Collected data entries
=-=-=

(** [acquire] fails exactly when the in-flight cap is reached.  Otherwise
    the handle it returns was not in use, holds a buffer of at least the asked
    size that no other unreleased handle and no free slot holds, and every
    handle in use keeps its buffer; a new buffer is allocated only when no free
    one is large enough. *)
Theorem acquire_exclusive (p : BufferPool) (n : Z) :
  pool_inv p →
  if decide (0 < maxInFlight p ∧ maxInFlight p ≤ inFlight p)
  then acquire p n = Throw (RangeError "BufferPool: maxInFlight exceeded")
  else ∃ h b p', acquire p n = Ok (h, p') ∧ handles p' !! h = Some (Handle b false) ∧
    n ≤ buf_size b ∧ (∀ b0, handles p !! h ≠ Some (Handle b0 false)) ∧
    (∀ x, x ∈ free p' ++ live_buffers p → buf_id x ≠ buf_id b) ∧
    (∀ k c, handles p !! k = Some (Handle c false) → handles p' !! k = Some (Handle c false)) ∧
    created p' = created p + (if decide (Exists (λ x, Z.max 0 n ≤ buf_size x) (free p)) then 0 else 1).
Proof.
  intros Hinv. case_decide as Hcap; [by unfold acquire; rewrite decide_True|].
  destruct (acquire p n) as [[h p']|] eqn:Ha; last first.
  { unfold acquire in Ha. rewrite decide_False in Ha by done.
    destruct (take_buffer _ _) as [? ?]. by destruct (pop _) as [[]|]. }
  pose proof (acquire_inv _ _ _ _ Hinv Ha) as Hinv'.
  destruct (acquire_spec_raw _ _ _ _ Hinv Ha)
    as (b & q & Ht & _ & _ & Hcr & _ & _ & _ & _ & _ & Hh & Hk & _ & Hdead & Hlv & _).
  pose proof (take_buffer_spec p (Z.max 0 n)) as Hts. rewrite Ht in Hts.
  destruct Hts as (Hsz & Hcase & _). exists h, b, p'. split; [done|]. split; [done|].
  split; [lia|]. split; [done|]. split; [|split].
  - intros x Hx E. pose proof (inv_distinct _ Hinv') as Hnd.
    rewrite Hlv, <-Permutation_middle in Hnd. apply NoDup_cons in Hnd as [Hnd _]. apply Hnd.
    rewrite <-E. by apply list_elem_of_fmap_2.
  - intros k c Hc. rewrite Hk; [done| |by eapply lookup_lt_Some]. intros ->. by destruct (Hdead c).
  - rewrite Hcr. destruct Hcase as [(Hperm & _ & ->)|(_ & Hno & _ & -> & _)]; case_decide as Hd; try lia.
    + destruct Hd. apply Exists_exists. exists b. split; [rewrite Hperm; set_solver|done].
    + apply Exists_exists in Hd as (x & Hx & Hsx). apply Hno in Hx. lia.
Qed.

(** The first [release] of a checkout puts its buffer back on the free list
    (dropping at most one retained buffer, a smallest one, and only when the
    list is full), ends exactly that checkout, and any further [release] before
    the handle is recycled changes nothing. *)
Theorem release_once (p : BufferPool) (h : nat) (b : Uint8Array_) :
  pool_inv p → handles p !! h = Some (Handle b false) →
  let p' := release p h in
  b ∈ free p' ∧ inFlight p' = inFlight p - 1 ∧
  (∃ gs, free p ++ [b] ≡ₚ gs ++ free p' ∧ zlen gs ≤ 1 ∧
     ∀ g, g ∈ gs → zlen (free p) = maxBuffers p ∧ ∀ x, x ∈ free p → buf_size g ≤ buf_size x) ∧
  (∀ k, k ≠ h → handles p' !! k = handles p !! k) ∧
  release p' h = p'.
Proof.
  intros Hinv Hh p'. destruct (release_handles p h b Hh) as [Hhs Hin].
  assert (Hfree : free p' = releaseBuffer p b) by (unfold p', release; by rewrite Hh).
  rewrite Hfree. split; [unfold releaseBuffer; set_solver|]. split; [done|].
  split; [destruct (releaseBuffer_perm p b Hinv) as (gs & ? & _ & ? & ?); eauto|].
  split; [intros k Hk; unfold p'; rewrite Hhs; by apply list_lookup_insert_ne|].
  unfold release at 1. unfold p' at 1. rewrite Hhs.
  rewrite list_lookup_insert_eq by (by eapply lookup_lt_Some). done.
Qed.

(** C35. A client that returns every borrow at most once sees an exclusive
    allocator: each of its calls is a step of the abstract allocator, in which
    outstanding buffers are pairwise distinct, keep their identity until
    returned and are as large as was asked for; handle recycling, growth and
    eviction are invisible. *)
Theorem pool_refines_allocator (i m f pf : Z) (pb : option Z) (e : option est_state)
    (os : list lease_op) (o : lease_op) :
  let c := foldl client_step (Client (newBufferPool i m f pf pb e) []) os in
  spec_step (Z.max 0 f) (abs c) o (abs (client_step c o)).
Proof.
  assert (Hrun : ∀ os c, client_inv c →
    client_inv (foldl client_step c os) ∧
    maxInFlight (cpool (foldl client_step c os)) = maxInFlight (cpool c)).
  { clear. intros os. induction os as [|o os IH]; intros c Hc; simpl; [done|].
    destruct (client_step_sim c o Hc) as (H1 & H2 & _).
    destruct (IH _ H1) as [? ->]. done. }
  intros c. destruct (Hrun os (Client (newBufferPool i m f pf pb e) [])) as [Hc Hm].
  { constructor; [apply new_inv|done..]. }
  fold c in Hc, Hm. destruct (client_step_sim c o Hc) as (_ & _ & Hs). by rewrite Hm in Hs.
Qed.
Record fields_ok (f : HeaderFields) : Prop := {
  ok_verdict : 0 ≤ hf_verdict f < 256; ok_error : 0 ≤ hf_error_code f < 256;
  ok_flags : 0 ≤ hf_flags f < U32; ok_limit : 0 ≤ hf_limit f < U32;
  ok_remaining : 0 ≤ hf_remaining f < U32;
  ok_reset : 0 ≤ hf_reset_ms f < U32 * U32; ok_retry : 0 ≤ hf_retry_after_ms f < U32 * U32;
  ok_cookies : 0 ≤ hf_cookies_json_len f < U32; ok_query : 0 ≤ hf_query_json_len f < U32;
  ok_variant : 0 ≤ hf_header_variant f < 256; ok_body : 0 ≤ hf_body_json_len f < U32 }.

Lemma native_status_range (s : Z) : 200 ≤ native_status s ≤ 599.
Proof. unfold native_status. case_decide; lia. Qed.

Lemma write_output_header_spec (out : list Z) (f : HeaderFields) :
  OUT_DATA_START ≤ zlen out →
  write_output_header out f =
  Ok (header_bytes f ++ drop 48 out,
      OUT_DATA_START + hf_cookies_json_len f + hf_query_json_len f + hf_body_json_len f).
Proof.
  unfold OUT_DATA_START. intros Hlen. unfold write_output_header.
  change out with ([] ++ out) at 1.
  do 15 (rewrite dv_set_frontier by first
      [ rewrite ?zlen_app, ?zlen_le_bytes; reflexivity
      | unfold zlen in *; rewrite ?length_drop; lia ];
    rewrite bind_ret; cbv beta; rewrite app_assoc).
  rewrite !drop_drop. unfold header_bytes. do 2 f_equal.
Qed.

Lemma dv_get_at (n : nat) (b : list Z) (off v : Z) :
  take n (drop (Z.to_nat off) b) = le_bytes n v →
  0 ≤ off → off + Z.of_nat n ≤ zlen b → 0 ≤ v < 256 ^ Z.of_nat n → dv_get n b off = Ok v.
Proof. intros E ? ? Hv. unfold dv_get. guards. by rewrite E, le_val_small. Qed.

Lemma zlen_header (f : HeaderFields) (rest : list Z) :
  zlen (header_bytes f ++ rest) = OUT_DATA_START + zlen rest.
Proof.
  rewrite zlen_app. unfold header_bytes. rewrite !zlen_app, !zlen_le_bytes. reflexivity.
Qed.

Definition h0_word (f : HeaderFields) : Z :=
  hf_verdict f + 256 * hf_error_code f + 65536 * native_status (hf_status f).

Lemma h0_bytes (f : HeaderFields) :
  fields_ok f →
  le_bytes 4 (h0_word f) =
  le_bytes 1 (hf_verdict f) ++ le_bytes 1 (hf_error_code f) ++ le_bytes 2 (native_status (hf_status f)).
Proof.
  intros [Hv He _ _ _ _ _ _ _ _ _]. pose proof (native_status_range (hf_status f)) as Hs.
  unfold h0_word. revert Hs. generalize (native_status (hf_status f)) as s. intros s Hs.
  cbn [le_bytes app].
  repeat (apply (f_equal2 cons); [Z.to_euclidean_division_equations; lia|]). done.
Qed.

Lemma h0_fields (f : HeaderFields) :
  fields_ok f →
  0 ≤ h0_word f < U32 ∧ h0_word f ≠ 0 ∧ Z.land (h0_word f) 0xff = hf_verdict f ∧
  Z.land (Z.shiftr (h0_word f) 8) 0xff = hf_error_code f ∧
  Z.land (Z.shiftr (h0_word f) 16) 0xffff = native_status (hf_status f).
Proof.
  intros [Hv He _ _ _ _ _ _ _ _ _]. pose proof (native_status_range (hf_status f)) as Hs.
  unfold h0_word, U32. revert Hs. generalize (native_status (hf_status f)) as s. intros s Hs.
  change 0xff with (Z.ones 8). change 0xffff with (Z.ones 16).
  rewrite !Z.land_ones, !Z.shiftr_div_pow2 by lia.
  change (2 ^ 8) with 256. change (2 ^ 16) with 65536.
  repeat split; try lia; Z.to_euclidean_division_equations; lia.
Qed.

=-=-=

◆ **Exercise requirements**: Print, without alteration, only the lines above between the one holding "(dropping at most" and the one holding "split; [intros k", inclusive.

◆ **Task output**:
    (dropping at most one retained buffer, a smallest one, and only when the
    list is full), ends exactly that checkout, and any further [release] before
    the handle is recycled changes nothing. *)
Theorem release_once (p : BufferPool) (h : nat) (b : Uint8Array_) :
  pool_inv p → handles p !! h = Some (Handle b false) →
  let p' := release p h in
  b ∈ free p' ∧ inFlight p' = inFlight p - 1 ∧
  (∃ gs, free p ++ [b] ≡ₚ gs ++ free p' ∧ zlen gs ≤ 1 ∧
     ∀ g, g ∈ gs → zlen (free p) = maxBuffers p ∧ ∀ x, x ∈ free p → buf_size g ≤ buf_size x) ∧
  (∀ k, k ≠ h → handles p' !! k = handles p !! k) ∧
  release p' h = p'.
Proof.
  intros Hinv Hh p'. destruct (release_handles p h b Hh) as [Hhs Hin].
  assert (Hfree : free p' = releaseBuffer p b) by (unfold p', release; by rewrite Hh).
  rewrite Hfree. split; [unfold releaseBuffer; set_solver|]. split; [done|].
  split; [destruct (releaseBuffer_perm p b Hinv) as (gs & ? & _ & ? & ?); eauto|].
  split; [intros k Hk; unfold p'; rewrite Hhs; by apply list_lookup_insert_ne|].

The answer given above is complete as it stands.